With the inverter off and the refrigerator the only load, this 11.1 CF fridge drew 3.8 amps as measured by my system shunt and metering system. Battery voltage was 25.1 VDC. That’s less than 100 watts while the refrigerator runs. That’s actually a little better than the published specs on C4P’s website. Of course, how many minutes does it run per hour to determine the duty cycle is part of the overall equation and I can’t fairly quantify that for you. I don’t have the equipment or a controlled environment. But I can tell you the unit kicks on, runs for a few minutes and then it’s off again for awhile.

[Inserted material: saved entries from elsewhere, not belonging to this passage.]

(** Two loaves from the suggestions, sold offline: one update to eight
    waits in the queue and the cart still holds the two loaves; the button
    pressed again, the product object now showing eight, a second update
    waits, to six. *)
Lemma offline_sale_witness :
  let w := Ejemplos.caja_offline in
  let c := Ejemplos.carro_dos_panes in
  let r := Caja.finalizarVenta Ejemplos.sinFormato (Some "efectivo") c w in
  let r2 := Caja.finalizarVenta Ejemplos.sinFormato (Some "efectivo")
              (match fst r with Returned c' => c' | Thrown _ => [] end) (snd r) in
  isOnline w = false /\ NoDup (CajaInv.ids c)
  /\ map data (pendientes (snd r)) = [DataStock (Some "p1") 8]
  /\ (exists c', fst r = Returned c' /\ map Caja.ren_cantidad c' = [2])
  /\ sent (snd r) = []
  /\ map data (pendientes (snd r2)) = [DataStock (Some "p1") 8; DataStock (Some "p1") 6].
Proof.
  intros w c r r2.
  assert (Hnd : NoDup (CajaInv.ids c)) by (repeat constructor; intros []).
  assert (Hm : "efectivo" <> "") by discriminate.
  assert (Hc : c <> []) by discriminate.
  destruct (offline_sale_is_half_done Ejemplos.sinFormato w "efectivo" c eq_refl Hm Hc Hnd)
    as (c' & H1 & _ & H3 & H4 & H5 & _).
  split; [reflexivity|]. split; [exact Hnd|].
  split; [fold r in H4; rewrite H4; reflexivity|].
  split; [exists c'; split; [exact H1 | exact H3]|].
  split; [exact H5|].
  vm_compute. reflexivity.
Defined.

(** ** Fulfilment against the reference store *)

Section EntregaFacts.

Import Entrega.

Lemma id_eqb_iff (a b : option string) : id_eqb a b = true <-> a = b.
Proof. split; [apply id_eqb_eq | intros ->; apply id_eqb_refl]. Qed.

Lemma responder_averias (leb : string -> string -> bool) (A : Type) (q : Request A)
    (t : Tablas.Tablas) :
  Tablas.averias (snd (Tablas.responder leb q t)) = Tablas.averias t.
Proof.
  destruct q; cbn; unfold Tablas.insertarProducto; try reflexivity;
    try match goal with d : ChangeData |- _ => destruct d; cbn; try reflexivity end;
    repeat match goal with
           | |- context [existsb ?f ?l] => destruct (existsb f l); cbn
           | |- context [update_first ?f ?g ?l] => destruct (update_first f g l); cbn
           | |- context [find ?f ?l] => destruct (find f l); cbn
           | |- context [if ?x then _ else _] => destruct x; cbn
           end; reflexivity.
Qed.

Lemma exec_sin_averias (A : Type) (q : Request A) (t : Tablas.Tablas) :
  Tablas.averias t = [] ->
  exec q t = (Resolves (fst (Tablas.responder String.leb q t)),
              snd (Tablas.responder String.leb q t)).
Proof.
  intros H. unfold exec, Tablas.tablas, Tablas.ejecutar. rewrite H.
  destruct (Tablas.responder String.leb q t); reflexivity.
Qed.

Ltac run :=
  cbv [bind gets modify ret throw try_catch await data_or_throw console_error_ mostrar
       updateInLocalStorage getFromLocalStorage saveToLocalStorage]; cbn.

Lemma NoDup_map_eq {A B} (f : A -> B) (l : list A) (x y : A) :
  NoDup (map f l) -> In x l -> In y l -> f x = f y -> x = y.
Proof.
  induction l as [|a l IH]; intros Hnd Hx Hy Hf; [destruct Hx|].
  cbn in Hnd. inversion Hnd as [|? ? Hn Hnd']; subst.
  destruct Hx as [->|Hx], Hy as [->|Hy]; auto.
  - exfalso. apply Hn. rewrite Hf. apply in_map. exact Hy.
  - exfalso. apply Hn. rewrite <- Hf. apply in_map. exact Hx.
Qed.

Lemma find_id_In (ps : list Producto) (pid : option string) (p : Producto) :
  find (fun p => id_eqb (id p) pid) ps = Some p -> In p ps /\ id p = pid.
Proof.
  intros H. apply find_some in H. destruct H as [H1 H2]. split; [exact H1|].
  apply id_eqb_eq. exact H2.
Qed.

(** One line against the table: the stock is read and written back less
    the quantity. *)
Lemma updateOneStock_tablas (u : option string * Z) (w : World Tablas.Tablas) (p : Producto) :
  Tablas.averias (remote w) = [] ->
  find (fun p => id_eqb (id p) (fst u)) (Tablas.t_productos (remote w)) = Some p ->
  exists w',
    updateOneStock u w = (Returned tt, w')
    /\ remote w' =
         Tablas.with_productos
           (map (fun q => if id_eqb (id q) (fst u) then with_stock (stock p - snd u) q else q)
                (Tablas.t_productos (remote w))) (remote w)
    /\ isOnline w' = isOnline w /\ clock w' = clock w
    /\ console_error w' = console_error w /\ mensajes w' = mensajes w.
Proof.
  intros Hav Hf. destruct u as [pid cant]. cbn [fst snd] in *. unfold updateOneStock.
  unfold bind at 1. unfold await at 1.
  rewrite (exec_sin_averias _ (SelectStock pid) _ Hav). cbn [Tablas.responder fst snd].
  rewrite Hf. cbn [fst snd].
  unfold bind at 1. cbn [data_or_throw]. unfold ret at 1.
  unfold bind at 1. unfold await at 1.
  cbn [remote set_remote_sent].
  rewrite (exec_sin_averias _ (UpdateStock pid (stock p - cant)) _ Hav).
  cbn [Tablas.responder fst snd].
  unfold bind at 1. cbn [data_or_throw]. unfold ret at 1.
  run.
  destruct (update_first _ _ _); cbn; eexists; repeat split; reflexivity.
Qed.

Energy Efficiency is a Must
You may wonder why we didn’t just run to the store and select a shiny model from the local appliance showroom. Energy efficiency is the answer. There are very few truly energy efficient models to choose from. The insulation is relatively poor when compared to one of these Volt Ray refrigerators or the old Sunfrost. Just like a house, frig insulation really matters. Not only that, but the overwhelming majority of refrigerators run on 120VAC which is slightly less efficient than running on straight DC battery voltage. The clincher is the thermostat. Unless it is a mechanical thermostat, meaning it requires no electricity to monitor temperature and it acts simply as a mechanical switch to turn on and off the compressor, the modern electronic thermostats will take a little power 24/7 which ultimately increases the energy consumption.
So here’s the bottom line. There are few good choices for energy efficient off grid refrigerators. C4P is dedicated to meeting the needs of us off gridders. I am convinced our first unit was mishandled somewhere in transit before arriving to us. The replacement is working very well and I couldn’t be happier with the performance thus far. The warranty is 1 year for upright refrigerator models and 18 months for chest freezers and both Scott the dealer and C4P honored the warranty with no problems.
If you are in the United States, you can do an internet search for Voltray Solar Refrigerators to find a dealer near you or Scott at Northern Fridge services both Canada and the United States.
I know I was frustrated in my search for an appliance suited for our off grid home but I found a company building a range of products specifically for this market. I wish the company all the success in the world and I hope our experience helps in your decision when it comes time to buy your refrigerator or freezer. Feel free to drop me a note at any time to inquire on how our unit is doing. I’ll be happy to update you.